For more information download our GI & Weight Management Fact Sheet

For individual advice on your own diet the services of an Accredited Practicing Dietitian (APD) are recommended. In Australia contact  Dietitians Australia to find your nearest APD.

Waist watch

Few parts of our body (think elbows and eyelids) don’t have fat cells. We have billions of them. Where we store them is largely down to our genes. But where we can park the blame for their expansion is generally at the environment door – our sedentary lifestyle (long working hours, commuting, too much TV/computer time) and food choices press all the wrong buttons.

Some of us tend to store the excess fat around the waist and chest (tummy) and others on the hips and thighs. Storing fat around your tummy is more of a health risk than carrying it on your hips and thighs. That’s why an expanding waistline (even if you are in the healthy weight range) can be a warning sign for trouble ahead. So simply running a tape measure around your waist is an easy way to check out potential health risks.

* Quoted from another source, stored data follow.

(** ** Votes and quorums *)

(** The input delivers a vote for [d] of the given type. *)
Definition vote_digest (t : MessageType) (c : bytes) : option bytes :=
  if bool_decide (t = CPrepare) then p_Digest <$> json_dec c
  else if bool_decide (t = CCommit) then c_Digest <$> json_dec c
  else None.

Definition is_vote (t : MessageType) (d : bytes) (i : Input) : bool :=
  match i with
  | Receive _ m =>
      match SplitMessage m with
      | Ret (t', c) => bool_decide (t' = t) && bool_decide (vote_digest t c = Some d)
      | _ => false
      end
  | RunPropose _ => false
  end.

(** The votes for [d] a run delivered. *)
Definition votes (t : MessageType) (d : bytes) (tr : list (Input * list Event)) : Z :=
  Z.of_nat (length (filter (fun ie => is_vote t d ie.1 = true) tr)).

Definition ids p := (malicious_nums p, p_NodeID p, view p).

Definition frame_rel p p' (_ : list Event) : Prop :=
  cntPrepareConfirm p' = cntPrepareConfirm p /\ cntCommitConfirm p' = cntCommitConfirm p /\
  ids p' = ids p /\ isCommitBordcast p' = isCommitBordcast p.

#[global] Instance frame_rel_composes : Composes frame_rel.
Proof. split; unfold frame_rel; [done|]. intros ????? (?&?&?&?) (?&?&?&?). split_and!; congruence. Qed.

Lemma frame_rel_mod {A} (m : Pm X A) : obeys mod_rel m -> obeys frame_rel m.
Proof.
  intros Hm p a p' o H. destruct (Hm _ _ _ _ H) as (Hc & _). unfold control in Hc.
  unfold frame_rel, ids. split_and!; congruence.
Qed.

Lemma frame_rel_broadcast t c : obeys frame_rel (broadcast_neighbors t c : Pm X ()).
Proof. by intros p a p' o [-> _]%broadcast_spec. Qed.

#[local] Transparent new_ptr store_request.

Ltac frame_step :=
  first
    [ apply obeys_ret; apply _ | apply obeys_get; apply _ | apply obeys_lift; apply _
    | apply obeys_panic | apply obeys_block
    | apply frame_rel_broadcast
    | apply obeys_modify; done
    | apply obeys_emit; done
    | apply frame_rel_mod; first
        [ apply il_Propose | apply il_PrePrepare | apply il_Prepare | apply il_Commit
        | apply il_OldSeq | apply il_Sequential | apply ol_Message ]
    | apply obeys_bind; [apply _| |intros ?]
    | case_match ].
Ltac frame := repeat frame_step.

Lemma frame_adopt b rs : obeys frame_rel (modify (adopt_requests b rs) : Pm X ()).
Proof.
  apply obeys_modify. intros p. unfold adopt_requests.
  revert p. induction (indexed rs) as [|[i r] l IH]; intros p; cbn [foldl]; [done|].
  destruct (IH (adopt_request b (i, r) p)) as (H1 & H2 & H3 & H4). done.
Qed.

#[local] Transparent handlePrePrepare handleRequestOldSeq handleSendOldSeq propose_body.

Lemma frame_prePrepare c : obeys frame_rel (handlePrePrepare c).
Proof. unfold handlePrePrepare, broadcast_prepare, store_request. frame. Qed.
Lemma frame_requestOld c : obeys frame_rel (handleRequestOldSeq c).
Proof. unfold handleRequestOldSeq, dial. frame. Qed.
Lemma frame_sendOld c : obeys frame_rel (handleSendOldSeq c).
Proof.
  unfold handleSendOldSeq, unlock_askForLock, broadcast_prepare.
  apply obeys_bind; [apply _|frame|intros som]. apply obeys_bind; [apply _|frame|intros _].
  apply obeys_bind; [apply _|apply frame_adopt|intros _]. frame.
Qed.
Lemma frame_propose now : obeys frame_rel (propose_body now).
Proof. unfold propose_body, propose_request. frame. Qed.
Lemma frame_new_ptr : obeys frame_rel (new_ptr : Pm X Z).
Proof. unfold new_ptr. frame. Qed.
Lemma count_insert m d (x : Z) d' :
  count (<[d := {[x]} ∪ default ∅ (m !! d)]> m) d' <= count m d' + Z.b2z (bool_decide (d = d')).
Proof.
  unfold count. case_bool_decide as Hd; subst; cbn [Z.b2z].
  - rewrite lookup_insert_eq. cbn. pose proof (size_union_alt {[x]} (default ∅ (m !! d'))).
    pose proof (size_singleton (C := gset Z) x).
    assert (size ({[x]} ∪ default ∅ (m !! d')) <= size ({[x]} : gset Z) + size (default ∅ (m !! d')))%nat; [|lia].
    rewrite size_union_alt. apply Nat.add_le_mono_l. apply subseteq_size. set_solver.
  - rewrite lookup_insert_ne by done. lia.
Qed.

#[local] Transparent handlePrepare handleCommit set2DMap.

Lemma lift_must_inv {A} (o : option A) p a p' ev :
  (lift (must o) : Pm X A) p = Ret (a, p', ev) -> o = Some a /\ p' = p /\ ev = [].
Proof. destruct o; cbn; [|done]. intros [= <- <- <-]. done. Qed.

(** A prepare adds at most its own vote; a commit goes out only on a quorum. *)
Lemma prepare_votes c p a p' o :
  handlePrepare c p = Ret (a, p', o) ->
  cntCommitConfirm p' = cntCommitConfirm p /\ ids p' = ids p /\
  (forall d, count (cntPrepareConfirm p') d <=
     count (cntPrepareConfirm p) d + Z.b2z (bool_decide (p_Digest <$> json_dec c = Some d))) /\
  (forall d e, e ∈ o -> commits d e -> specifiedcnt p' <= count (cntPrepareConfirm p') d).
Proof.
  unfold handlePrepare. intros (pmsg & s1 & o1 & o2 & (Hd & -> & ->)%lift_must_inv & H & ->)%M_bind_Ret.
  apply M_bind_Ret in H as (ptr & s2 & o3 & o4 & H1 & H & ->).
  assert (o3 = []) as -> by (by injection H1 as <- <- <-).
  apply frame_new_ptr in H1 as (F1 & F2 & F3 & _). rewrite get_bind in H. cbn [app].
  assert (Hquiet : p' = s2 -> o4 = [] -> cntCommitConfirm p' = cntCommitConfirm p /\ ids p' = ids p /\
    (forall d, count (cntPrepareConfirm p') d <=
       count (cntPrepareConfirm p) d + Z.b2z (bool_decide (p_Digest <$> json_dec c = Some d))) /\
    (forall d e, e ∈ o4 -> commits d e -> specifiedcnt p' <= count (cntPrepareConfirm p') d)).
  { intros -> ->. rewrite F1. split; [done|]. split; [done|]. split.
    - intros d. case_bool_decide; cbn; lia.
    - intros d e He. by apply not_elem_of_nil in He. }
  case_match; [|injection H as <- <- <-; by apply Hquiet].
  case_match; [injection H as <- <- <-; by apply Hquiet|]. clear Hquiet.
  apply M_bind_Ret in H as (b & s3 & o5 & o6 & H2 & H & ->).
  pose proof (proj1 (il_Prepare pmsg) _ _ _ _ H2) as (_ & _ & Hq).
  apply (frame_rel_mod _ (proj1 (il_Prepare pmsg))) in H2 as (G1 & G2 & G3 & _).
  unfold set2DMap in H. rewrite modify_bind in H.
  set (s4 := s3 <| cntPrepareConfirm ::= _ |>) in H.
  assert (Hcnt : forall d, count (cntPrepareConfirm s4) d <=
     count (cntPrepareConfirm p) d + Z.b2z (bool_decide (p_Digest <$> json_dec c = Some d))).
  { intros d. cbn. rewrite G1, F1. etransitivity; [apply count_insert|]. rewrite Hd. cbn.
    repeat case_bool_decide; cbn; (lia || congruence). }
  assert (Hids : ids s4 = ids p) by (rewrite <- F3, <- G3; done).
  assert (Hqc : forall d e, e ∈ o5 -> commits d e -> False).
  { intros d e He. apply quiet_commits. rewrite List.Forall_forall in Hq.
    by apply Hq, list_elem_of_In. }
  apply commit_if_prepared_spec in H as [[-> ->]|(Hle & _ & -> & m & Hm & He)].
  - rewrite app_nil_r. split_and!; [by cbn; congruence|done|done|].
    intros d e Hin Hc. by destruct (Hqc d e).
  - split_and!; [by cbn; congruence|done|done|].
    intros d e [Hin|Hin]%elem_of_app Hc; [by destruct (Hqc d e)|].
    apply He in Hin as (ip & _ & _ & ->). destruct Hc as (m' & a' & cc & [= <- <-] & Hc & <-).
    by rewrite <- (commit_msg_inj _ _ _ Hm Hc).
Qed.

(** A node with its own vote counters advanced by one commit. *)
Definition voted (d : bytes) p : PbftConsensusNode X :=
  p <| next_ptr ::= Z.succ |>
    <| cntCommitConfirm ::= fun m => <[d := {[next_ptr p]} ∪ default ∅ (m !! d)]> m |>.

Lemma handleCommit_unfold now c cm p :
  json_dec c = Some cm ->
  handleCommit now c p =
    let q := voted (c_Digest cm) p in
    (if (required_cnt q <=? count (cntCommitConfirm q) (c_Digest cm)) &&
        negb (flag_of (isReply q) (c_Digest cm)) then
       _ ← (match requestPool q !! c_Digest cm with
            | None => request_old cm
            | Some _ => execute_commit now cm
            end);
       if p_NodeID q =? view q then unlock_sequenceLock else mret tt
     else mret tt) q.
Proof.
  intros Hd. unfold handleCommit. rewrite Hd.
  etransitivity; [apply (lift_bind (Ret cm)); reflexivity|]. cbn beta.
  unfold new_ptr. rewrite bind_bind, get_bind, bind_bind, modify_bind, ret_bind.
  unfold set2DMap. rewrite modify_bind, get_bind. reflexivity.
Qed.

(** A digest already replied to: only the counters move. *)
Lemma handleCommit_replied now c cm p :
  json_dec c = Some cm -> flag_of (isReply p) (c_Digest cm) = true ->
  handleCommit now c p = Ret (tt, voted (c_Digest cm) p, []).
Proof.
  intros Hd Hf. rewrite (handleCommit_unfold now c cm p Hd). cbn zeta.
  change (isReply (voted _ p)) with (isReply p). rewrite Hf, andb_false_r. done.
Qed.

Lemma unlock_spec p a p' o :
  (unlock_sequenceLock : Pm X ()) p = Ret (a, p', o) ->
  sequenceLock p = true /\ p' = p <| sequenceLock := false |> /\ o = [].
Proof.
  unfold unlock_sequenceLock. rewrite get_bind. destruct (sequenceLock p); [|done].
  by intros [= <- <- <-].
Qed.

Lemma execute_commit_spec now cm p a p' o :
  execute_commit now cm p = Ret (a, p', o) ->
  exists b p1, HandleinCommit now cm p = Ret (b, p1, o) /\
    p' = p1 <| isReply ::= <[c_Digest cm := true]> |> <| sequenceID ::= fun s => u64 (s + 1) |>.
Proof.
  unfold execute_commit. intros (b & p1 & o1 & o2 & H1 & H2 & ->)%M_bind_Ret.
  injection H2 as <- <- <-. exists b, p1. by rewrite app_nil_r.
Qed.

#[local] Arguments MergeMessage : simpl never.

Lemma dial_spec t content addr p a p' o :
  (dial t content addr : Pm X ()) p = Ret (a, p', o) ->
  p' = p /\ exists m, MergeMessage t content = Ret m /\ o = [TcpDial m addr].
Proof.
  unfold dial. intros (m & s1 & o1 & o2 & H1 & H2 & ->)%M_bind_Ret.
  unfold lift in H1. destruct (MergeMessage t content) as [m'| |] eqn:Hm; [|done..].
  injection H1 as -> <- <-. injection H2 as <- <- <-. split; [done|]. by exists m.
Qed.

Lemma request_old_spec cm p a p' o :
  (request_old cm : Pm X ()) p = Ret (a, p', o) ->
  askForLock p = false /\ p' = p <| isReply ::= <[c_Digest cm := true]> |> <| askForLock := true |> /\
  exists m, o = [TcpDial m (node_ip p (p_ShardID p) (view p))] /\
    MergeMessage CRequestOldrequest (json_enc (mkRequestOldMessage (u64 (sequenceID p + 1)) (c_SeqID cm)
      (mkNode (view p) (p_ShardID p) (node_ip p (p_ShardID p) (view p))) (RunningNode p))) = Ret m.
Proof.
  unfold request_old, lock_askForLock. rewrite modify_bind, bind_bind, get_bind. cbn.
  destruct (askForLock p); [done|]. rewrite modify_bind, get_bind.
  intros [-> (m & Hm & ->)]%dial_spec. split; [done|]. split; [done|]. by exists m.
Qed.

The fat around your tummy is called visceral or intra-abdominal fat (think of it as deeper fat around the abdominal organs). We don’t know yet what links it with chronic disease, but we do know that even small deposits can increase the risk of developing type 2 diabetes or heart disease.

Subcutaneous fat is the fat that’s just under the skin and is the type that’s found padding out the hips, thighs and buttocks.

Tip: Did you know that you can burn fat and shrink your waistline simply by making smart low GI carb choices.


Be waist wise and measure up

  • Stand in front of a mirror in bare feet (or socks) and measure directly against your skin.
  • Use a flexible tape measure that’s made of a material that’s not easily stretched.
  • Wrap the tape measure around your waist halfway between the top of your hip bone and your lowest rib. On men, this may be roughly in line with the tummy button (umbilicus).
  • Stand up straight and breathe out normally as you pull the tape so that it is firm against your body, but isn’t squeezing into your skin (that’s cheating). Sucking in your breath is cheating too.
  • You may like to measure up a couple of times to double check.

Did you know? Standing on the scales tells you how much you weigh, but not how much of that is fat and how much is muscle. The tape measure gives you a better indication of body fat and whether you have a healthy or a hazardous waist.

Do you have a healthy waist or a harmful waist?

MEN (over 19 years of age)

Healthy waist Hazardous waist Harmful waist
Up to 94 cm

94 to 102 cm

Over 102 cm

WOMEN (over 19 years of age)

Healthy waist Hazardous waist Harmful waist
Up to 80 cm

80 to 88 cm

Over 88 cm

It’s not one size fits all. These waist measurements are for men and women from a European background and for women from Asian and South Asian backgrounds.

Recommended waist measurements for:

  • Men from an Asian or South Asian background and men and women from an Aboriginal background may be a few centimetres lower than this, and
  • Men and women from a Pacific and Torres Strait Islander background may be a few centimetres higher than this.